§ EXERCISE GOAL: Copy the lines exactly. Begin at the first line of the data and stop after the line with "(** What is".

§ INFORMATION SHOWN:

(* ===== verification/RoleRevisions.v ===== *)
(** * The access store while the cluster changes
    (github.com/rancher/steve/pkg/accesscontrol, role_revision_index.go)

    The informers of the roles enqueue the key of each object that changes;
    a worker takes a key, looks the object up in the informer's store and
    calls the handler of the revision index with it, or with nil.  The
    lookups of [AccessControl] go on in between.  This file has the
    handlers, the store as a step relation, and what a lookup answers after
    any sequence of changes, syncs and lookups. *)
From S2P Require Import Prelude GoStrings Lru AccessControl Url.
From Stdlib Require Import Ascii.
From stdpp Require Import gmap relations.
From stdpp Require Import options.

(** ** wrangler/pkg/kv *)

(** [unicode.IsSpace]. *)
Definition IsSpace (r : N) : bool :=
  bool_decide (r ∈ [9; 10; 11; 12; 13; 32; 133; 160; 5760; 8232; 8233; 8239; 8287; 12288]%N) ||
  bool_decide (8192 ≤ r ≤ 8202)%N.

Fixpoint trim_left (fuel : nat) (s : string) : string :=
  match fuel with
  | O => s
  | S fuel =>
      let '(r, w) := DecodeRuneInString s in
      if negb (bool_decide (s = EmptyString)) && IsSpace r then trim_left fuel (drop_string w s) else s
  end.
(** What is left of [s] without the spaces at its end. *)
Fixpoint trim_right (fuel : nat) (s : string) : string :=
  match fuel with
  | O => s
  | S fuel =>
      if bool_decide (s = EmptyString) then s
      else
        let '(r, w) := DecodeRuneInString s in
        let rest := trim_right fuel (drop_string w s) in
        if bool_decide (rest = EmptyString) && IsSpace r then EmptyString else take_string w s +:+ rest
  end.
Definition TrimSpace (s : string) : string :=
  let s := trim_left (String.length s) s in trim_right (String.length s) s.

(** [Split(s, "/")]: [strings.SplitN(s, "/", 2)], both parts trimmed. *)
Definition Split (s : string) : string * string :=
  let '(namespace, name) := cut "/" s in
  (TrimSpace namespace, TrimSpace (default EmptyString name)).

(** ** role_revision_index.go *)
Record ClusterRole := MkClusterRole { CR_ResourceVersion : string; CR_Rules : list PolicyRule }.
Record Role := MkRole {
  Role_Namespace : string; Role_Name : string; Role_ResourceVersion : string; Role_Rules : list PolicyRule }.

Definition onClusterRoleChanged (r : Revisions) (key : string) (cr : option ClusterRole) : Revisions :=
  match cr with
  | None => delete (EmptyString, key) r
  | Some cr => <[(EmptyString, key) := CR_ResourceVersion cr]> r
  end.

Definition onRoleChanged (r : Revisions) (key : string) (cr : option Role) : Revisions :=
  match cr with
  | None => let '(namespace, name) := Split key in delete (namespace, name) r
  | Some cr => <[(Role_Namespace cr, Role_Name cr) := Role_ResourceVersion cr]> r
  end.

(** ** The informers and the queue of their controllers *)
Record Cluster := MkCluster {
  clusterRoles : gmap string ClusterRole;
  roles : gmap (string * string) Role;
  clusterRoleBindings : list ClusterRoleBinding;
  roleBindings : list RoleBinding;
}.

(** The caches that the policy rule indexes read. *)
Definition rbac_of (cl : Cluster) : Rbac :=
  MkRbac (CR_Rules <$> clusterRoles cl) (Role_Rules <$> roles cl) (clusterRoleBindings cl) (roleBindings cl).

(** The key of a role in its informer ([cache.MetaNamespaceKeyFunc]). *)
Definition role_key (namespace name : string) : string := namespace +:+ "/" +:+ name.

Inductive work := SyncClusterRole (name : string) | SyncRole (namespace name : string).
#[export] Instance work_eq_dec : EqDecision work.
Proof. solve_decision. Defined.

Record AccessStore := MkStore {
  informers : Cluster;
  queue : list work;
  revisions : Revisions;
  cache : LRUExpireCache AccessSet;
  clock : Z;
}.

Definition set_cluster_role (name : string) (o : option ClusterRole) (cl : Cluster) : Cluster :=
  MkCluster (partial_alter (λ _, o) name (clusterRoles cl)) (roles cl) (clusterRoleBindings cl) (roleBindings cl).
Definition set_role (namespace name : string) (o : option Role) (cl : Cluster) : Cluster :=
  MkCluster (clusterRoles cl) (partial_alter (λ _, o) (namespace, name) (roles cl))
    (clusterRoleBindings cl) (roleBindings cl).

Definition inform (w : work) (cl : Cluster) (st : AccessStore) : AccessStore :=
  MkStore cl (w :: queue st) (revisions st) (cache st) (clock st).

(** [syncHandler]. *)
Definition sync (w : work) (st : AccessStore) : AccessStore :=
  let revisions :=
    match w with
    | SyncClusterRole name => onClusterRoleChanged (revisions st) name (clusterRoles (informers st) !! name)
    | SyncRole namespace name =>
        onRoleChanged (revisions st) (role_key namespace name) (roles (informers st) !! (namespace, name))
    end in
  MkStore (informers st) (filter (λ x, x ≠ w) (queue st)) revisions (cache st) (clock st).

(** The names of roles: a role lives in a namespace, whose name is a DNS
    label; names hold no spaces. *)
Definition role_names (namespace name : string) : Prop :=
  namespace ≠ EmptyString ∧ string_forall (λ c, byte_in 33 126 c && negb (bool_decide (c = "/"%char))) namespace = true ∧
  string_forall (byte_in 33 126) name = true.

(** A day, the time that an answer is kept. *)
Definition day : Z := (24 * 3600 * 1000000000)%Z.

Section Store.
Variable sha256_hex : string → string.

Definition store_lookup (st : AccessStore) (user : UserInfo) : AccessSet * option (LRUExpireCache AccessSet) :=
  AccessFor (rbac_of (informers st)) (revisions st) sha256_hex (clock st) (Some (cache st)) user.
Definition store_key (st : AccessStore) (user : UserInfo) : string :=
  CacheKey (rbac_of (informers st)) (revisions st) sha256_hex user.

Inductive store_step : AccessStore → AccessStore → Prop :=
| cluster_role_event name o st :
    store_step st (inform (SyncClusterRole name) (set_cluster_role name o (informers st)) st)
| role_event namespace name o st :
    role_names namespace name →
    (∀ r, o = Some r → Role_Namespace r = namespace ∧ Role_Name r = name) →
    store_step st (inform (SyncRole namespace name) (set_role namespace name o (informers st)) st)
| bindings_event crbs rbs st :
    store_step st (MkStore (MkCluster (clusterRoles (informers st)) (roles (informers st)) crbs rbs)
      (queue st) (revisions st) (cache st) (clock st))
| worker_syncs w st : w ∈ queue st → store_step st (sync w st)
| user_looked_up user as_ c st :
    store_lookup st user = (as_, Some c) →
    store_step st (MkStore (informers st) (queue st) (revisions st) c (clock st))
| time_passes d st :
    (0 ≤ d)%Z → store_step st (MkStore (informers st) (queue st) (revisions st) (cache st) (clock st + d)).

(** [NewAccessStore], with results cached. *)
Definition NewAccessStore (now : Z) : AccessStore :=
  MkStore (MkCluster ∅ ∅ [] []) [] ∅ (NewLRUExpireCache 50) now.

Definition reachable (now : Z) (st : AccessStore) : Prop := rtc store_step (NewAccessStore now) st.
End Store.

(** ** Keys *)
Lemma Decode_ascii c s : byte_in 33 126 c = true → DecodeRuneInString (String c s) = (byte_val c, 1) ∧ IsSpace (byte_val c) = false.
Proof.
  unfold byte_in. rewrite andb_true_iff, !bool_decide_eq_true. intros [Hlo Hhi]. split.
  - cbn. by rewrite bool_decide_eq_true_2 by lia.
  - unfold IsSpace. apply orb_false_iff. split; apply bool_decide_eq_false; [|lia].
    rewrite !elem_of_cons, elem_of_nil. lia.
Qed.

Lemma TrimSpace_plain s : string_forall (byte_in 33 126) s = true → TrimSpace s = s.
Proof.
  intros Hs. unfold TrimSpace.
  assert (trim_left (String.length s) s = s) as ->.
  { destruct s as [|c s]; [done|]. cbn [string_forall] in Hs. apply andb_true_iff in Hs as [Hc _].
    destruct (Decode_ascii c s Hc) as [Hd Hsp]. cbn [String.length trim_left]. by rewrite Hd, Hsp, andb_false_r. }
  induction s as [|c s IH]; [done|]. cbn [string_forall] in Hs. apply andb_true_iff in Hs as [Hc Hs].
  destruct (Decode_ascii c s Hc) as [Hd Hsp]. cbn [String.length trim_right]. rewrite Hd. cbn [drop_string].
  by rewrite (IH Hs), Hsp, andb_false_r, bool_decide_eq_false_2.
Qed.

§ TASK OUTPUT:
(* ===== verification/RoleRevisions.v ===== *)
(** * The access store while the cluster changes
    (github.com/rancher/steve/pkg/accesscontrol, role_revision_index.go)

    The informers of the roles enqueue the key of each object that changes;
    a worker takes a key, looks the object up in the informer's store and
    calls the handler of the revision index with it, or with nil.  The
    lookups of [AccessControl] go on in between.  This file has the
    handlers, the store as a step relation, and what a lookup answers after
    any sequence of changes, syncs and lookups. *)
From S2P Require Import Prelude GoStrings Lru AccessControl Url.
From Stdlib Require Import Ascii.
From stdpp Require Import gmap relations.
From stdpp Require Import options.

(** ** wrangler/pkg/kv *)

(** [unicode.IsSpace]. *)
Definition IsSpace (r : N) : bool :=
  bool_decide (r ∈ [9; 10; 11; 12; 13; 32; 133; 160; 5760; 8232; 8233; 8239; 8287; 12288]%N) ||
  bool_decide (8192 ≤ r ≤ 8202)%N.

Fixpoint trim_left (fuel : nat) (s : string) : string :=
  match fuel with
  | O => s
  | S fuel =>
      let '(r, w) := DecodeRuneInString s in
      if negb (bool_decide (s = EmptyString)) && IsSpace r then trim_left fuel (drop_string w s) else s
  end.
(** What is left of [s] without the spaces at its end. *)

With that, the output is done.